There was a lot to think about, including the doubts I had about letting my dog be part of a medical experiment. But if we pursued the clinical trial, Brodie wouldn’t need a metal plate, and I’d heard horror stories from people about metal plates. Dogs were left permanently lame; the screws sometimes got loose; dogs were in more pain than they were prior to surgery.
I desperately wanted Brodie to be able to play again. He lit up at the mere mention of the Frisbee, which we called a “Flippy Flopper”. Whenever I said the words “Flippy Flopper”, Brodie lifted his head, raised his ears, and did a dance in front of the shelf where I kept it. I couldn’t let that be over for him.
After careful consideration, I chose the clinical trial, and prepared the house for Brodie’s convalescence. I set up a kennel and filled it with his favorite blankets. I borrowed a futon mattress from a friend and slept next to the kennel through his entire healing process. I kept a close eye on him.
He wobbled when he walked, and seemed uncertain as to why. But in four short weeks, he was putting weight on his leg. Then he wanted to take longer walks. And when the surgeon finally gave us the go-ahead, Brodie was rewarded with a short and gentle game of chase the Frisbee. He wore out quickly, but seemed pleased to start playing again.

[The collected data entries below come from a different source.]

(* ===== verification/Mem.v ===== *)
(** * Memory as a list of bytes

    Reads and writes at an offset of a buffer, [Oob] outside of it, and the
    lemmas that say which bytes a write changes. *)
From S2P Require Import Prelude CryptoWrap Blocks.

(** [n] bytes of memory at offset [o]. *)
Definition slice (o n : nat) (mem : list Z) : list Z := take n (drop o mem).
Definition mem_read (mem : list Z) (o n : nat) : cres (list Z) :=
  if (o + n <=? length mem)%nat then Ret (slice o n mem) else Oob.

(** The same with the count as the machine integer it is in the code: a count
    that has wrapped is compared as such. *)
Definition mem_readz (mem : list Z) (o : nat) (n : Z) : cres (list Z) :=
  if Z.of_nat o + n <=? Z.of_nat (length mem) then Ret (slice o (Z.to_nat n) mem) else Oob.

(** A byte of memory at a computed index. *)
Definition mem_byte (mem : list Z) (i : Z) : cres Z :=
  if i <? 0 then Oob else match mem !! Z.to_nat i with Some b => Ret b | None => Oob end.

(** ** Memory slices *)
Lemma length_slice o n mem : (o + n ≤ length mem)%nat → length (slice o n mem) = n.
Proof. intros H. unfold slice. rewrite length_take, length_drop. lia. Qed.
Lemma slice_bytes o n mem : bytes mem → bytes (slice o n mem).
Proof. intros. unfold slice. auto with machine. Qed.
Lemma slice_slice o n p q mem : (p + q ≤ n)%nat → slice p q (slice o n mem) = slice (o + p) q mem.
Proof.
  intros H. unfold slice. rewrite skipn_firstn_comm, drop_drop, take_take.
  by rewrite Nat.min_l by lia.
Qed.
Lemma slice_drop o p q mem : slice p q (drop o mem) = slice (o + p) q mem.
Proof. unfold slice. by rewrite drop_drop. Qed.
Lemma lookup_slice o n mem i : (i < n)%nat → slice o n mem !! i = mem !! (o + i)%nat.
Proof. intros H. unfold slice. by rewrite lookup_take_lt, lookup_drop. Qed.
Lemma slice_ext o n m m' :
  length m = length m' → (∀ i, (o ≤ i < o + n)%nat → m !! i = m' !! i) → slice o n m = slice o n m'.
Proof.
  intros Hl H. apply list_eq. intros i. destruct (decide (i < n)%nat).
  - rewrite !lookup_slice by done. apply H. lia.
  - rewrite !lookup_ge_None_2; [done|unfold slice; rewrite length_take; lia..].
Qed.
Lemma slice_memcpy_same p s mem : (p + length s ≤ length mem)%nat → slice p (length s) (memcpy mem p s) = s.
Proof.
  intros H. apply list_eq. intros i. destruct (decide (i < length s)%nat).
  - rewrite lookup_slice by done. unfold memcpy. rewrite list_lookup_inserts by lia. f_equal. lia.
  - rewrite !lookup_ge_None_2; [done|lia|rewrite length_slice; [lia|by rewrite length_memcpy]].
Qed.
Lemma slice_memcpy_other o n p s mem :
  (o + n ≤ p ∨ p + length s ≤ o)%nat → slice o n (memcpy mem p s) = slice o n mem.
Proof.
  intros H. apply slice_ext; [apply length_memcpy|]. intros i Hi. unfold memcpy.
  destruct H; [apply list_lookup_inserts_lt|apply list_lookup_inserts_ge]; lia.
Qed.
Lemma memcpy_memcpy mem p a b : memcpy (memcpy mem p a) (p + length a) b = memcpy mem p (a ++ b).
Proof. unfold memcpy. rewrite list_inserts_app_l. f_equal. lia. Qed.
Lemma Forall_inserts_bytes o s mem : bytes mem → bytes s → bytes (list_inserts o s mem).
Proof.
  intros Hm Hs. revert o. induction Hs as [|x s Hx Hs IH]; intros o; [done|].
  cbn. apply Forall_insert; [apply IH|done].
Qed.
Lemma mem_read_ok mem o n : (o + n ≤ length mem)%nat → mem_read mem o n = Ret (slice o n mem).
Proof. intros H. unfold mem_read. by rewrite (proj2 (Nat.leb_le _ _) H). Qed.
Lemma buf_write_memcpy mem o s : (o + length s ≤ length mem)%nat → buf_write mem o s = Ret (memcpy mem o s).
Proof. intros H. unfold buf_write. by rewrite (proj2 (Nat.leb_le _ _) H). Qed.
(** Reading and overwriting the middle part of a buffer. *)
Lemma mem_read_mid (a b c : list Z) : mem_read (a ++ b ++ c) (length a) (length b) = Ret b.
Proof.
  rewrite mem_read_ok by (rewrite !length_app; lia). unfold slice. by rewrite drop_app_length, take_app_length.
Qed.
Lemma buf_write_mid (a b b' c : list Z) :
  length b = length b' → buf_write (a ++ b ++ c) (length a) b' = Ret (a ++ b' ++ c).
Proof.
  intros H. rewrite buf_write_ok by (rewrite !length_app; lia).
  by rewrite take_app_length, drop_app_add, <- H, drop_app_length.
Qed.
Lemma mem_byte_at mem i x : mem !! i = Some x → mem_byte mem (Z.of_nat i) = Ret x.
Proof. intros H. unfold mem_byte. rewrite (proj2 (Z.ltb_ge _ _)), Nat2Z.id, H by lia. done. Qed.
Lemma mem_byte_next mem i x : mem !! S i = Some x → mem_byte mem (Z.of_nat i + 1) = Ret x.
Proof. intros H. replace (Z.of_nat i + 1) with (Z.of_nat (S i)) by lia. by apply mem_byte_at. Qed.
Lemma mem_readz_nat mem o n : mem_readz mem o (Z.of_nat n) = mem_read mem o n.
Proof.
  unfold mem_readz, mem_read. rewrite Nat2Z.id.
  destruct (Z.leb_spec (Z.of_nat o + Z.of_nat n) (Z.of_nat (length mem))), (Nat.leb_spec (o + n) (length mem)); done || lia.
Qed.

Six months later, Brodie started limping again. Opposite knee, same problem. I knew what was coming, but the thought of a matching scar was too much. I asked the surgeon about options.
We didn’t have any.
“Brodie was a model patient,” he said. “The clinical trial worked well for him. But unfortunately, the procedure wasn’t approved.”

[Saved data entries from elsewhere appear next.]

Lemma blocks_bytes x : bytes x → Forall bytes (blocks x).
Proof.
  intros Hx. apply List.Forall_forall. unfold blocks. intros b Hin.
  apply List.in_map_iff in Hin as (i & <- & _). auto with machine.
Qed.
Lemma pad16_bytes x : bytes x → bytes (pad16 x).
Proof. intros Hx. unfold pad16. apply bytes_app; [done|]. apply bytes_replicate. uint_lit. Qed.

Lemma ghash_val x y Y :
  bytes x → gf_block y Y →
  gf_block (ghash h x y)
    (fold_left (λ Y b, gcm_mul (Y ⊕ be_val b) (be_val h)) (blocks (pad16 x)) Y).
Proof using Hl Hb.
  intros Hx Hy. unfold ghash, xor_block, AES_BLOCK_SIZE.
  rewrite (fold_blocks (λ y b, gf_mult (xor_at 0 y b) h) x y).
  pose proof (ghash_fold (blocks x) y Y Hy (Forall_blocks x) (blocks_bytes x Hx)) as Hg.
  rewrite blocks_pad16, fold_left_app.
  pose proof (Nat.div_mod_eq (length x) 16) as Hdm. pose proof (Nat.mod_upper_bound (length x) 16).
  destruct (Nat.eqb_spec (length x mod 16) 0) as [H0|H0].
  { rewrite (proj2 (Nat.ltb_ge _ _)) by lia. done. }
  rewrite (proj2 (Nat.ltb_lt _ _)) by lia. set (d := drop _ x).
  assert (length d = length x mod 16)%nat as Hd by (unfold d; rewrite length_drop; lia).
  assert (d ≠ []) as Hne by (intros E; rewrite E in Hd; done || (symmetry in Hd; done)).
  replace (length x - 16 * (length x / 16))%nat with (length d) by lia.
  assert (memcpy (memcpy (memset 16 0) 0 d) (length d) (memset (16 - length d) 0) = pad16 d) as ->.
  { rewrite (pad16_short d) by (done || lia). unfold memset.
    rewrite memcpy_eq by (rewrite length_memcpy, !length_replicate; lia).
    rewrite (memcpy_eq _ 0 d) by (rewrite length_replicate; lia). rewrite take_0, app_nil_l.
    rewrite take_app_length, drop_ge by
      (rewrite length_app, length_drop, !length_replicate; lia). by rewrite app_nil_r. }
  pose proof (length_pad16_short d Hne ltac:(lia)) as Hpl.
  rewrite (take_ge (pad16 d)) by lia.
  apply (ghash_fold [pad16 d]); [done|by repeat constructor|].
  constructor; [|constructor]. apply pad16_bytes. unfold d. auto with machine.
Qed.
End ghash_facts.

(** *** Counter mode *)
Lemma inc32_eq c : length c = 16%nat → bytes c → inc32 c = ctr32 c 1.
Proof.
  intros Hl Hb. unfold inc32, ctr32. change (AES_BLOCK_SIZE - 4)%nat with 12%nat.
  assert (length (drop 12 c) = 4%nat) as Hd by (rewrite length_drop; lia).
  rewrite <- (app_nil_r (drop 12 c)), RTW_GET_BE32_app, app_nil_r by (done || auto with machine).
  rewrite RTW_PUT_BE32_be, u32_mod.
  change (2 ^ 32) with (256 ^ Z.of_nat 4). rewrite be_bytes_mod.
  rewrite memcpy_eq by (rewrite length_be_bytes; lia). rewrite length_be_bytes.
  rewrite (drop_ge c (12 + 4)) by lia. by rewrite app_nil_r.
Qed.

Lemma ctr32_block c i :
  length c = 16%nat → bytes c → length (ctr32 c i) = 16%nat ∧ bytes (ctr32 c i).
Proof.
  intros Hl Hb. unfold ctr32. split.
  - rewrite length_app, length_take, length_be_bytes. lia.
  - apply bytes_app; [auto with machine|apply be_bytes_uint].
Qed.
Lemma ctr32_add c i j : length c = 16%nat → ctr32 (ctr32 c i) j = ctr32 c (i + j).
Proof.
  intros Hl. unfold ctr32. assert (length (take 12 c) = 12%nat) as Ht by (rewrite length_take; lia).
  rewrite take_app_length', drop_app_length' by done. f_equal. rewrite be_val_be_bytes.
  rewrite <- be_bytes_mod, <- (be_bytes_mod _ (be_val (drop 12 c) + _)).
  rewrite Z.add_mod_idemp_l by (apply Z.pow_nonzero; lia). do 2 f_equal. lia.
Qed.
Lemma ctr32_0 c : length c = 16%nat → bytes c → ctr32 c 0 = c.
Proof.
  intros Hl Hb. unfold ctr32. rewrite Z.add_0_r.
  pose proof (be_bytes_val (drop 12 c) ltac:(auto with machine)) as H.
  rewrite length_drop, Hl in H. cbn [Nat.sub] in H. rewrite H. apply take_drop.
Qed.

Section gctr_facts.
Context (E : list Z → list Z) `{!BlockCipher E}.

Definition gctr_stream (c : list Z) (n : nat) : list Z := stream (λ i, E (ctr32 c i)) n.
Lemma length_gctr_stream c n : length (gctr_stream c n) = (16 * n)%nat.
Proof. apply length_stream. intros. apply (bc_length16 E). Qed.
Lemma gctr_stream_S c n :
  length c = 16%nat → bytes c → gctr_stream c (S n) = E c ++ gctr_stream (ctr32 c 1) n.
Proof.
  intros Hl Hb. unfold gctr_stream. rewrite stream_S, ctr32_0 by done. f_equal.
  apply stream_ext. intros i _. by rewrite ctr32_add.
Qed.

“You can still opt for the metal plate,” he said.
But I couldn’t. It still made me nervous for all the reasons it had before.
We went home. I knew Brodie’s Frisbee days were over, but he didn’t seem to be in too much pain, and still wanted to go for walks, so I took him to the park. We stopped to cross the creek when he noticed another dog splashing in the water.
“Ma,” he seemed to say when he looked back at me. “I could do that, too.” He waded out a little.
After that, it was hard to get him to leave, so we came back to the creek regularly for several months. I noticed that the more time Brodie spent in the water, the less he limped later.
I read about hydrotherapy and how it’s used to speed up recovery from surgeries like the one Brodie endured. It required a pool and a treadmill. It was expensive. But the creek offered a no-cost version we could access any time.
And it offered us something else.
Another hobby started to emerge. Brodie wasn’t just wading into the water. He had an agenda out there.
At first, I thought it was a fluke. He saw a rock under the water and started to hit it with his paw. When it moved in the silt, he was shocked. He jumped back. He looked at me as if to say, “Did you see that?” Then he went to work. He kept pawing the rock and watching it move until he’d rolled it over to the bank where I stood, incredulous. It took him over ten minutes, but he stayed focused and got the rock. He looked up at me and whined. I picked it up and brought it home.
I bring all the rocks home.
Brodie has made it a regular thing. He gets in the water and finds a rock for his collection. He favors no particular size or shape, he just works at the ones that strike his fancy. He rolls the rocks through the creek bed until they land at my feet. It’s my job to pick them up and carry them home. I arrange them around his water bowl.
“Let’s go get a rock,” I say, and he dances around in circles while I grab the leash. When I say “Flippy Flopper”, his face still lights up, but there’s no fanfare. There’s no longer a dance for it. It’s clear Brodie has moved on. He’s a rock hound now, wading in the water, taking his time. He searches a little, until he finds a good one. Then he works at it. Like a dog with a bone.